## ABOUT THIS TASK
Below is a block of entries; repeat exactly the lines starting at the line that contains "localName x -> D !! x = None -> x" and ending at the line that contains "sty rt (mkCtx G D) (ForCount", both included.
PROVIDED MATERIAL Block Start
(* ===== verification/EmitTyping.v ===== *)
(** * EmitTyping: the programs the code generator is trusted on

    The typing discipline under which Emit's output is shown to follow Python:
    names that do not collide with what the emitter generates, operands of the
    representations it expects, locals read only once assigned, loop bounds and
    loop conditions it can re-evaluate.  These are the conditions the bridge
    (src/pkg/ir/bridge.go) checks before it builds a node, and those it does not
    check but needs; EmitFacts shows what goes wrong without the latter. *)

From S2P Require Import Prelude Int64 StaticOps GoSem Emit IrCost PySem.
Local Open Scope Z_scope.

(** ** Names *)

Definition isDigit (c : ascii) : bool := (48 <=? Z.of_nat (nat_of_ascii c)) && (Z.of_nat (nat_of_ascii c) <=? 57).

Fixpoint digits (s : string) : bool :=
  match s with "" => true | String c s => isDigit c && digits s end.

Fixpoint afterPrefix (p s : string) : option string :=
  match p, s with
  | "", _ => Some s
  | String a p, String b s => if Ascii.eqb a b then afterPrefix p s else None
  | _, _ => None
  end.

(** [p] followed by a decimal number. *)
Definition numbered (p s : string) : bool :=
  match afterPrefix p s with Some (String c r) => digits (String c r) | _ => false end.

Definition generated (x : string) : bool :=
  numbered "t" x || numbered "ovf" x || numbered "exc" x || numbered "d" x.

(** The identifiers emitted code uses under their Go meaning. *)
Definition fixedNames : list string := ["true"; "false"; "nil"; "rt"; "float64"; "int64"; "len"; "_"].

Definition fixedName (x : string) : bool := existsb (String.eqb x) fixedNames.

Definition userName (x : string) : bool := negb (generated x) && negb (fixedName x).

(** ** Values of a representation *)

Definition scalarHas (s : Scalar) (v : value) : bool :=
  match s, v with
  | SInt, VInt z => in64 z
  | SFloat, VFloat _ | SBool, VBool _ | SStr, VStr _ => true
  | _, _ => false
  end.

Definition fieldHas (fs : list (string * value)) (f : ShapeField Repr) : bool :=
  match fieldOf (sfName Repr f) (VStruct fs) with
  | Some v => scalarHas (RScalar (sfRepr Repr f)) v
  | None => false
  end.

Definition hasRepr (r : Repr) (v : value) : bool :=
  match RScalar r with
  | NotScalar =>
      match Elem r, RShape r, v with
      | Some e, _, VList l => forallb (scalarHas (RScalar e)) l
      | None, Some s, VStruct fs => forallb (fieldHas fs) (shFields Repr s)
      | _, _, _ => false
      end
  | s => scalarHas s v
  end.

(** Two representations with the same values. *)
Definition sameRep (a b : Repr) : Prop :=
  RScalar a = RScalar b /\ Elem a = Elem b /\ RShape a = RShape b.

(** ** Expressions *)

(** Operands Go folds at compile time. *)
Fixpoint constant (e : Expr) : bool :=
  match e with
  | Int _ | Float _ | Str _ => true
  | Bin _ l r | Cmp _ l r | And l r | Or l r => constant l && constant r
  | Not x => constant x
  | _ => false
  end.

(** No operation of the expression raises by itself: the only guards it hoists
    are deopts. *)
Fixpoint noRaise (e : Expr) : bool :=
  match e with
  | Var _ _ | Int _ | Float _ | Bool _ | Str _ => true
  | Bin op l r =>
      match op with
      | OpDiv | OpFloorDiv | OpMod | OpLShift | OpRShift => false
      | _ => noRaise l && noRaise r
      end
  | Cmp _ l r | And l r | Or l r | Index l r => noRaise l && noRaise r
  | Not x | Attr x _ => noRaise x
  | ListLit _ items => (fix go l := match l with [] => true | a :: l => noRaise a && go l end) items
  | Call _ _ _ | GenNew _ _ | Recv _ _ => false
  end.

Fixpoint noRaises (l : list Expr) : bool :=
  match l with [] => true | a :: l => noRaise a && noRaises l end.

Definition connRepr (lr : Repr) : Repr := if isScalar SBool lr then boolRepr else lr.

(** A bitwise operation on two bools: a bool in Python, an int in the tier. *)
Definition boolBits (op : Op) (lr rr : Repr) : bool :=
  match op with
  | OpBitAnd | OpBitOr | OpBitXor => isScalar SBool lr && isScalar SBool rr
  | _ => false
  end.

Section Typing.
(** The static functions that can be called (parameters and result), and the
    function's deopt handler. *)
Context (sigs : string -> option (list Repr * Repr)) (h : string).

(** A name a local may have. *)
Definition localName (x : string) : Prop := userName x = true /\ sigs x = None /\ x <> h.

Inductive ety (G : gmap string Repr) : Expr -> Repr -> Prop :=
  | TVar x r : G !! x = Some r -> ety G (Var x r) r
  | TInt z : in64 z = true -> ety G (Int z) intRepr
  | TFloat f : litFloat f = Some (VFloat f) -> ety G (Float f) floatRepr
  | TBool b : ety G (Bool b) boolRepr
  | TStr s : ety G (Str s) strRepr
  | TBin op l r lr rr res :
      ety G l lr -> ety G r rr -> binResult op lr rr = Some res ->
      (isScalar SFloat res && constant l && constant r = false) -> boolBits op lr rr = false ->
      ety G (Bin op l r) res
  | TCmp op l r lr rr :
      ety G l lr -> ety G r rr -> cmpOperands op lr rr = true -> ety G (Cmp op l r) boolRepr
  | TAnd l r lr rr :
      ety G l lr -> ety G r rr -> sameScalar lr rr = true -> connScalar (RScalar lr) = true ->
      noRaise r = true -> ety G (And l r) (connRepr lr)
  | TOr l r lr rr :
      ety G l lr -> ety G r rr -> sameScalar lr rr = true -> connScalar (RScalar lr) = true ->
      noRaise r = true -> ety G (Or l r) (connRepr lr)
  | TNot x xr : ety G x xr -> isScalar SBool xr = true -> ety G (Not x) boolRepr
  | TIndex b i br ir elem :
      ety G b br -> ety G i ir -> isScalar NotScalar br = true -> Elem br = Some elem ->
      isScalar NotScalar elem = false -> isScalar SInt ir = true -> ety G (Index b i) elem
  | TAttr b n br s fr :
      ety G b br -> isScalar NotScalar br = true -> Elem br = None -> RShape br = Some s ->
      Field s n = Some fr -> isScalar NotScalar fr = false -> ety G (Attr b n) fr
  | TList elem items rs :
      etys G items rs -> Forall (fun r => sameScalar r elem = true) rs ->
      isScalar NotScalar elem = false -> ety G (ListLit elem items) (listRepr elem)
  | TCall f args rs ps r :
      sigs f = Some (ps, r) -> userName f = true -> etys G args rs -> Forall2 sameRep rs ps ->
      ety G (Call f args r) r
with etys (G : gmap string Repr) : list Expr -> list Repr -> Prop :=
  | TNil : etys G [] []
  | TCons e r es rs : ety G e r -> etys G es rs -> etys G (e :: es) (r :: rs).

(** ** Statements *)

(** What is known at a program point: the locals that are assigned on every
    path, and all the locals Go has declared here, with their types. *)
Record ctx := mkCtx { assigned : gmap string Repr; declared : gmap string Repr }.

(** The names a block assigns or declares. *)
Fixpoint writes (s : Stmt) : list string :=
  let block := fix block (l : list Stmt) : list string :=
    match l with [] => [] | s :: l => writes s ++ block l end in
  match s with
  | Define x _ | Assign x _ | AugAssign x _ _ _ => [x]
  | Bind xs _ _ => xs
  | While _ body => block body
  | ForCount x _ _ _ body _ | ForGen x _ _ body _ => x :: block body
  | ForRange x i _ body => x :: i :: block body
  | If _ thn els => block thn ++ block els
  | VarDecl _ _ | Return _ | Break | Continue | Discard _ => []
  end.

Fixpoint blockWrites (l : list Stmt) : list string :=
  match l with [] => [] | s :: l => writes s ++ blockWrites l end.

(** The lowering of the expression adds no statement. *)
Definition hoistsNothing (e : Expr) : Prop :=
  forall b, exists p, lowerExpr e b = inl (p, b).

(** A bound the loop may read again on every turn. *)
Inductive stableBound (G : gmap string Repr) (x : string) (body : list Stmt) : Expr -> Prop :=
  | BInt z : in64 z = true -> stableBound G x body (Int z)
  | BVar y r : G !! y = Some r -> isScalar SInt r = true -> y <> x -> y ∉ blockWrites body ->
      stableBound G x body (Var y r).

Fixpoint insertAll (xs : list string) (rs : list Repr) (G : gmap string Repr) : gmap string Repr :=
  match xs, rs with x :: xs, r :: rs => insertAll xs rs (<[x := r]> G) | _, _ => G end.

Definition foldOp (op : Op) : bool := match op with OpAdd | OpSub | OpMul => true | _ => false end.

Inductive sty (rt : Repr) : ctx -> Stmt -> ctx -> Prop :=
  | SDefine G D x v r :
      ety G v r -> localName x -> D !! x = None ->
      sty rt (mkCtx G D) (Define x v) (mkCtx (<[x := r]> G) (<[x := r]> D))
  | SAssign G D x v r r' :
      ety G v r' -> D !! x = Some r -> sameRep r' r ->
      sty rt (mkCtx G D) (Assign x v) (mkCtx (<[x := r]> G) D)
  | SVarDecl G D x r :
      localName x -> D !! x = None -> sty rt (mkCtx G D) (VarDecl x r) (mkCtx G (<[x := r]> D))
  | SBindDef G D xs vs rs :
      etys G vs rs -> length xs = length vs -> xs <> [] -> NoDup xs ->
      Forall (fun x => localName x /\ D !! x = None) xs ->
      sty rt (mkCtx G D) (Bind xs vs true) (mkCtx (insertAll xs rs G) (insertAll xs rs D))
  | SBindSet G D xs vs rs rs' :
      etys G vs rs' -> Forall2 (fun x r => D !! x = Some r) xs rs -> Forall2 sameRep rs' rs ->
      NoDup xs -> sty rt (mkCtx G D) (Bind xs vs false) (mkCtx (insertAll xs rs G) D)
  | SAug G D x op r r' v :
      foldOp op = true -> G !! x = Some r -> D !! x = Some r ->
      ety G (Bin op (Var x r) v) r' -> sameRep r' r ->
      sty rt (mkCtx G D) (AugAssign x op r v) (mkCtx G D)
  | SDiscard G D v r : ety G v r -> sty rt (mkCtx G D) (Discard v) (mkCtx G D)
  | SReturn G D v r : ety G v r -> sameRep r rt -> sty rt (mkCtx G D) (Return v) (mkCtx G D)
  | SWhile G D c cr body k :
      ety G c cr -> truthy cr = true -> hoistsNothing c -> stys rt (mkCtx G D) body k ->
      sty rt (mkCtx G D) (While c body) (mkCtx G D)
  | SForCount G D x start sr stop down body k :
      ety G start sr -> isScalar SInt sr = true -> stableBound G x body stop ->
      localName x -> D !! x = None -> x ∉ blockWrites body ->
      stys rt (mkCtx (<[x := intRepr]> G) (<[x := intRepr]> D)) body k ->
      sty rt (mkCtx G D) (ForCount x start stop down body None) (mkCtx G D)
  | SBreak G D : sty rt (mkCtx G D) Break (mkCtx G D)
  | SContinue G D : sty rt (mkCtx G D) Continue (mkCtx G D)
  | SIf G D c cr thn els G1 D1 G2 D2 G' :
      ety G c cr -> truthy cr = true ->
      stys rt (mkCtx G D) thn (mkCtx G1 D1) -> stys rt (mkCtx G D) els (mkCtx G2 D2) ->
      G ⊆ G' -> (forall x r, G' !! x = Some r ->
        G1 !! x = Some r /\ G2 !! x = Some r /\ is_Some (D !! x)) ->
      sty rt (mkCtx G D) (If c thn els) (mkCtx G' D)
with stys (rt : Repr) : ctx -> list Stmt -> ctx -> Prop :=
  | SNil k : stys rt k [] k
  | SCons k1 k2 k3 s l : sty rt k1 s k2 -> stys rt k2 l k3 -> stys rt k1 (s :: l) k3.
End Typing.

Scheme ety_mind := Minimality for ety Sort Prop with etys_mind := Minimality for etys Sort Prop.
Combined Scheme ety_etys_ind from ety_mind, etys_mind.
Scheme sty_mind := Minimality for sty Sort Prop with stys_mind := Minimality for stys Sort Prop.
Combined Scheme sty_stys_ind from sty_mind, stys_mind.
PROVIDED MATERIAL Block End
## RESULT OF THIS TASK
      localName x -> D !! x = None -> x ∉ blockWrites body ->
      stys rt (mkCtx (<[x := intRepr]> G) (<[x := intRepr]> D)) body k ->
      sty rt (mkCtx G D) (ForCount x start stop down body None) (mkCtx G D)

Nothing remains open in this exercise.